The purpose of the statute requiring notice as a condition precedent to recovery, is to enable the officers of the city, being men of common understanding and intelligence, by the exercise of reasonable diligence, and without other information from the plaintiff, to find the exact place where the damage was sustained; and to investigate the matter while it is fresh, before witnesses had moved away or been forgotten; to learn the extent of the injury, the cause thereof and whether or not there is municipal liability. It is generally held that to be legally sufficient the description of the place of the accident must be so definite as to enable the interested parties to identify it from the notice itself; and that when parol evidence is required to determine both the place and the nature of the defect, a reasonable notice has not been given. Carr v. Ashland, 62 N.H. 665; Harribeau v. Detroit, 110 N.W. 512; Larkin v. Boston, 128 Mass. 521; Benson v. City of Madison, 101 Wis. 312, 77 N.W. 161; Rogers v. Shirley, 74 Me. 144.
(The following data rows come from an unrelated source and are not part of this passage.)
(* ===== verification/TwoLevel.v ===== *)
(** * TwoLevel: an iterator over the blocks of an index

    [src/leveldb/table/two_level_iterator.cc]: an index iterator gives the handles of
    blocks, a function makes an iterator from a handle, and the two together run over the
    entries of all blocks.  [IteratorWrapper] remembers what [Valid] and [key] return and is
    not modelled separately.  The function may use a state, the block cache. *)

From S2P Require Import Prelude Text Coding Status SkipList Block Format FilterBlock TableFile.

Section two_level.
Context `{Comparator text}.
Context {St : Type} (block_function : text -> St -> NewIter * St).

Record TwoLevelIterator := mkTwoLevel {
  tl_status : Status;
  tl_index : NewIter;
  tl_data : option NewIter;
  data_block_handle : text;
  tl_state : St
}.

#[local] Instance eta_TwoLevel : Eta TwoLevelIterator := fun t =>
  mkTwoLevel (tl_status t) (tl_index t) (tl_data t) (data_block_handle t) (tl_state t).

Definition NewTwoLevelIterator (index_iter : NewIter) (s : St) : TwoLevelIterator :=
  mkTwoLevel status_OK index_iter None [] s.

Definition data_Valid (t : TwoLevelIterator) : bool := match tl_data t with Some d => ni_Valid d | None => false end.
Definition tl_Valid : TwoLevelIterator -> bool := data_Valid.
Definition tl_key (t : TwoLevelIterator) : text := match tl_data t with Some d => ni_key d | None => [] end.
Definition tl_value (t : TwoLevelIterator) : text := match tl_data t with Some d => ni_value d | None => [] end.

Definition two_level_status (t : TwoLevelIterator) : Status :=
  if negb (status_ok (ni_status (tl_index t))) then ni_status (tl_index t)
  else match tl_data t with
       | Some d => if negb (status_ok (ni_status d)) then ni_status d else tl_status t
       | None => tl_status t
       end.

Definition SaveError (s : Status) (t : TwoLevelIterator) : TwoLevelIterator :=
  if status_ok (tl_status t) && negb (status_ok s) then t <| tl_status := s |> else t.

Definition SetDataIterator (data_iter : option NewIter) (t : TwoLevelIterator) : TwoLevelIterator :=
  let t := match tl_data t with Some d => SaveError (ni_status d) t | None => t end in
  t <| tl_data := data_iter |>.

Definition InitDataBlock (t : TwoLevelIterator) : TwoLevelIterator :=
  if negb (ni_Valid (tl_index t)) then SetDataIterator None t
  else
    let handle := ni_value (tl_index t) in
    if bool_decide (tl_data t <> None) && bool_decide (handle = data_block_handle t) then t
    else
      let '(iter, s) := block_function handle (tl_state t) in
      SetDataIterator (Some iter) (t <| tl_state := s |> <| data_block_handle := handle |>).

(** An operation of the data iterator, if there is one. *)
Definition on_data (f : NewIter -> option NewIter) (t : TwoLevelIterator) : option TwoLevelIterator :=
  match tl_data t with
  | Some d => d ← f d; Some (t <| tl_data := Some d |>)
  | None => Some t
  end.

Definition on_index (f : NewIter -> option NewIter) (t : TwoLevelIterator) : option TwoLevelIterator :=
  i ← f (tl_index t); Some (t <| tl_index := i |>).

(** [SkipEmptyDataBlocksForward] and [Backward]: moves of the index and in the data. *)
Fixpoint skip_loop (fuel : nat) (index_move data_seek : NewIter -> option NewIter) (t : TwoLevelIterator)
    : option TwoLevelIterator :=
  match fuel with
  | O => None
  | S fuel =>
    if data_Valid t then Some t
    else if negb (ni_Valid (tl_index t)) then Some (SetDataIterator None t)
    else
      t ← on_index index_move t;
      t ← on_data data_seek (InitDataBlock t);
      skip_loop fuel index_move data_seek t
  end.

(** Every round moves the index. *)
Definition skip_fuel (t : TwoLevelIterator) : nat :=
  match tl_index t with EntryIterator it => 3 + length (it_data it) | _ => 1 end.

Definition SkipEmptyDataBlocksForward (t : TwoLevelIterator) : option TwoLevelIterator :=
  skip_loop (skip_fuel t) (ni_lift it_Next) (ni_lift it_SeekToFirst) t.
Definition SkipEmptyDataBlocksBackward (t : TwoLevelIterator) : option TwoLevelIterator :=
  skip_loop (skip_fuel t) (ni_lift it_Prev) (ni_lift it_SeekToLast) t.

Definition tl_Seek (target : text) (t : TwoLevelIterator) : option TwoLevelIterator :=
  t ← on_index (ni_Seek target) t;
  t ← on_data (ni_Seek target) (InitDataBlock t);
  SkipEmptyDataBlocksForward t.

Definition tl_SeekToFirst (t : TwoLevelIterator) : option TwoLevelIterator :=
  t ← on_index (ni_lift it_SeekToFirst) t;
  t ← on_data (ni_lift it_SeekToFirst) (InitDataBlock t);
  SkipEmptyDataBlocksForward t.

Definition tl_SeekToLast (t : TwoLevelIterator) : option TwoLevelIterator :=
  t ← on_index (ni_lift it_SeekToLast) t;
  t ← on_data (ni_lift it_SeekToLast) (InitDataBlock t);
  SkipEmptyDataBlocksBackward t.

Definition tl_Next (t : TwoLevelIterator) : option TwoLevelIterator :=
  t ← on_data (ni_lift it_Next) t; SkipEmptyDataBlocksForward t.

Definition tl_Prev (t : TwoLevelIterator) : option TwoLevelIterator :=
  t ← on_data (ni_lift it_Prev) t; SkipEmptyDataBlocksBackward t.

(** The moves of a cursor on the iterator *)
Definition tl_step (op : CursorOp) (t : TwoLevelIterator) : option TwoLevelIterator :=
  match op with
  | SeekFirst => tl_SeekToFirst t
  | SeekLast => tl_SeekToLast t
  | SeekKey target => tl_Seek target t
  | Forward => tl_Next t
  | Backward => tl_Prev t
  end.

Definition tl_run (ops : list CursorOp) (t : TwoLevelIterator) : option TwoLevelIterator :=
  foldl (fun t op => t ≫= tl_step op) (Some t) ops.

End two_level.

(** [Table::NewIterator] *)
Definition table_NewIterator {C} (t : Table) (cache : option C) : TwoLevelIterator :=
  NewTwoLevelIterator (NewIterator (t_index t)) cache.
The leading cases upon sufficiency of description of the place are reviewed in the opinion prepared by Judge Owen in Sneed v. City of Memphis, supra. An examination of these cases reveals such indefiniteness of location in each notice that it could not be held that the governing statute had been complied with. The description there went no further than to specify that the accident occurred somewhere in a long block on a street or at or near the intersection of two streets without specifying at or near which of the four corners the accident occurred. In the notice here in question the place is given as at the northwest corner of the two streets but on which of the two streets it does not state. But it goes further on to specify that the ice was formed on the sidewalk from water coming from "a city hydrant at the yard." We are of the opinion that a man of reasonable intelligence, exercising proper diligence, going to the northwest corner of Church Street and Eighteenth Avenue North would immediately find the hydrant in a yard on either street, if it was there, and conclude that the ice was formed on a sidewalk on which the yard abutted and very near to the hydrant. Therefore we do not think that the notice was so indefinite in describing the place of injury as to be insufficient. There is substantial evidence that the plaintiff Peter Nevins, a colored man about sixty-two years of age and a tinner by trade, while walking along the sidewalk on Eighteenth Avenue North near Church Street came to a point where a hydrant stood at the edge of a yard by the sidewalk and slipped and fell on a thick coating of ice which had been formed around the roots of a sycamore tree raising the pavement a little above the ordinary level; that the ice was covered by a thin coating of snow so that it was not obvious to the traveler; that it was a sloping pavement; and that the ice had been formed from water which had run on to the pavement from the hydrant which had been left open. But these facts alone would not render the city liable. It must appear that the city was negligent in allowing the sidewalk to remain in such condition and that the city had either actual or constructive knowledge or notice of the existence of it as a nuisance, and in violation of a duty which the city owed to the public.

A nuisance "in legal parlance extends to everything that endangers life or health, gives offense to the senses, violates the laws of decency, or obstructs the reasonable and comfortable use of property." 20 R.C.L., 380, section 1.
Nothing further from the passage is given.